Writers, artists and beauties flit through Quennell's pages like guests at one of Lady Ottoline Morrell's parties. Here is George Orwell, with his face of "haggard nobility"; Novelist Ivy Compton-Burnett, "clever, sharp-nosed, sharp-chinned, close-lipped"; and Rose Macaulay, telling a friend at the end of her life, "I think I'm going to die in a fortnight. When are you pushing off?" Quennell writes affectionately of Artist Augustus John, with his gypsy ways and tribe of illegitimate children; John was immensely popular in his heyday, yet "had nothing of the fatuous outward bloom, the glossy patina of self-approval, that goes frequently with public fame."

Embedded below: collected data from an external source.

(* ===== verification/SessionDurable.v ===== *)
(** * What was saved survives a crash

    [Durable w]: the file of a channel that is not dirty holds its session, whatever
    saves are under way, and would be loaded.  Every step keeps it
    ([saved_sessions_survive_restarts]). *)

From S2P Require Import Prelude PyStr PyLib SessionText SessionCompact Sessions SessionTheory.
Open Scope string_scope.
Open Scope list_scope.
Open Scope Z_scope.

(** Sessions that differ in the time of their last use only. *)
Definition same_content (a b : Session) : Prop := set_last_active 0 a = set_last_active 0 b.

#[export] Instance same_content_equiv : Equivalence same_content.
Proof. split; [done|by intros a b|]. intros a b c. unfold same_content. congruence. Qed.

Lemma same_content_active now s : same_content (set_last_active now s) s.
Proof. done. Qed.

(** The file [d] holds the session [s]. *)
Definition holds (d : SessionData) (s : Session) : Prop := ∀ now, same_content (session_from_dict d now) s.

Lemma holds_same d s s' : same_content s s' → holds d s → holds d s'.
Proof. intros He Hd now. by transitivity s. Qed.

Lemma holds_asdict s e : schema_version s = SESSION_SCHEMA_VERSION → holds (asdict s e) s.
Proof. intros Hv now. unfold same_content, session_from_dict, set_last_active. cbn. by rewrite <- Hv. Qed.

(** Data a manager wrote. *)
Record complete (d : SessionData) : Prop := {
  complete_created : is_Some (d_created_at d);
  complete_epoch : ∃ e, d_reset_epoch d = Some e ∧ 0 <= e
}.

Lemma holds_loaded d now : complete d → holds d (session_from_dict d now).
Proof. intros [[x Hx] _] now'. unfold same_content, session_from_dict, set_last_active. cbn. by rewrite Hx. Qed.

Section durable.
Context `{ArchiveNames} (cfg : Settings).
(* ===== verification/Retention.v ===== *)
(** * Retained tool output (src/src/tools/output_retention.py)

    Output too long for a reply is kept for a day in two tables, text in one and
    attached files in the other, under one quota.  A file store of many threads: a call
    prepares a snapshot, registers it under its delivery's hold, and then writes it in
    a transaction, so that other calls may come in between.

    [held_output_stays_readable]: what a delivery holds is there until it expires,
    whole.  [retention_keeps_its_quota]: the tables never outgrow the quota, and hold
    only what was asked for, scrubbed; [room_is_made_by_the_oldest]: a snapshot makes
    room by the oldest cohorts that are not held, or not at all.

    Times are microseconds.  The columns that hold JSON hold their values here; [int]
    reads ASCII digits only. *)

From S2P Require Import Prelude Sql PyStr PyLib.
From stdpp Require Import gmap.
From Stdlib Require Import Sorted.
Open Scope string_scope.
Open Scope list_scope.
Open Scope Z_scope.
Local Open Scope odin_scope.

(** The scrubber, SHA-256 of bytes, and a time in ISO form. *)
Class OutputText := {
  scrub_output_secrets : pystr → pystr;
  sha256_hex : list Z → pystr;
  isoformat : Z → pystr
}.

(** ** Data *)

Record Scope := { s_owner : pystr; s_channel : pystr; s_tool : pystr; s_hosts : list Json; s_status : pystr }.

Record Snapshot := {
  result_id : pystr;
  text : pystr;
  owner : pystr;
  channel : pystr;
  tool : pystr;
  hosts : list Json;
  expires_at : Z;
  status : pystr;
  boundaries : list Z
}.

Record BinarySnapshot := {
  b_result_id : pystr;
  data : list Z;
  b_owner : pystr;
  b_channel : pystr;
  b_tool : pystr;
  b_hosts : list Json;
  b_expires_at : Z;
  b_status : pystr;
  media_type : pystr;
  content_index : Z;
  kind : pystr;
  sha256 : pystr
}.

(** A file to attach. *)
Record Attachment := { a_data : list Z; a_media_type : pystr; a_content_index : Z; a_kind : pystr }.

(** A row of [outputs] or [output_blobs] and its column [size]. *)
Record Row (T : Type) := { body : T; size : Z }.
Arguments body {T} _.
Arguments size {T} _.

Record Db := { outputs : gmap pystr (Row Snapshot); output_blobs : gmap pystr (Row BinarySnapshot) }.

Inductive RetentionError : Type :=
| NoScope | ResultQuota | GlobalQuota | BundleSize | ManifestQuota | NotUtf8 | StoreFailed
| InvalidCursor | Expired | Denied | InvalidOffset.

Record Quotas := { per_result_bytes : Z; global_bytes : Z }.
(* ===== verification/ChannelState.v ===== *)
(** * The state of the channels (src/src/discord/channel_state.py)

    Which request owns a channel, how it is stopped and steered, and where the reports
    of its agents go.  Events, waiters and mailboxes are objects: a turn keeps its own
    when the channel's maps move on to another request, so they live on heaps and the
    maps hold references.  Every method runs without an await and is one step;
    [drain_inbox] of discord/tool_loop.py is how a turn reads its mailbox.

    [stops_reach_their_turn]: a stop reaches the turn it names and no other, and is
    confirmed by nothing but that turn's own settlement.  [steering_is_settled_once]:
    every directive that was admitted is read by its turn, or closed, exactly once.

    A resumed turn brings an event that was made before it: the event of its channel.
    Receipts to the senders of directives and the texts of refusals are left out. *)

From S2P Require Import Prelude PyStr PyLib AgentReports.
From stdpp Require Import gmap.
Open Scope string_scope.
Open Scope list_scope.
Open Scope Z_scope.

Definition STEER_MESSAGE_MAX_CHARS : nat := 4000.
Definition STEER_MESSAGES_PER_TURN : Z := 128.
Definition REPORT_CLOSURES_KEPT : nat := 256.

(** ** Data *)

Record Item := { i_sequence : Z; i_text : pystr; i_user : pystr }.

#[export] Instance Item_eq_dec : EqDecision Item.
Proof. solve_decision. Defined.

(** [ChatTurnInbox]; [directives] are the messages its turn has appended. *)
Record Inbox := {
  requester_id : pystr;
  requester_authority : option pystr;
  queue : list Item;
  wake : bool;
  inbox_sequence : Z;
  last_consumed_sequence : Z;
  inbox_events : list (Kind * Z * Z);
  inbox_accepting : bool;
  reports : ReportMailbox;
  directives : list Item
}.

Definition new_inbox (who : pystr) (authority : option pystr) (last : Z) (box : ReportMailbox) : Inbox :=
  {| requester_id := who; requester_authority := authority; queue := []; wake := false; inbox_sequence := last;
     last_consumed_sequence := last; inbox_events := []; inbox_accepting := true; reports := box; directives := [] |}.

Definition set_inbox (q : list Item) (wk : bool) (n last : Z) (evs : list (Kind * Z * Z)) (acc : bool) (ds : list Item) (b : Inbox) : Inbox :=
  {| requester_id := requester_id b; requester_authority := requester_authority b; queue := q; wake := wk; inbox_sequence := n;
     last_consumed_sequence := last; inbox_events := evs; inbox_accepting := acc; reports := reports b; directives := ds |}.
Definition set_reports (m : ReportMailbox) (b : Inbox) : Inbox :=
  {| requester_id := requester_id b; requester_authority := requester_authority b; queue := queue b; wake := wake b;
     inbox_sequence := inbox_sequence b; last_consumed_sequence := last_consumed_sequence b; inbox_events := inbox_events b;
     inbox_accepting := inbox_accepting b; reports := m; directives := directives b |}.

Quennell was fascinated by Greta Garbo, whose beauty "was at times a burdena valuable but perishable gift, like a magic snowball, held in the palm of the hand, that is bound to melt away." But he adds: "Beauty to be entirely irresistible should be observed across a gulf." The author has been married five times, in each case to a ravishing beauty.
Describing a colorful long-ago friend, Quennell almost casually defines a "character": "He was 'somebody,' a redoubtable human phenomenon, never totally silenced or permanently dismayed." The definition fits most of the people in Quennell's memoir, not least the author himself.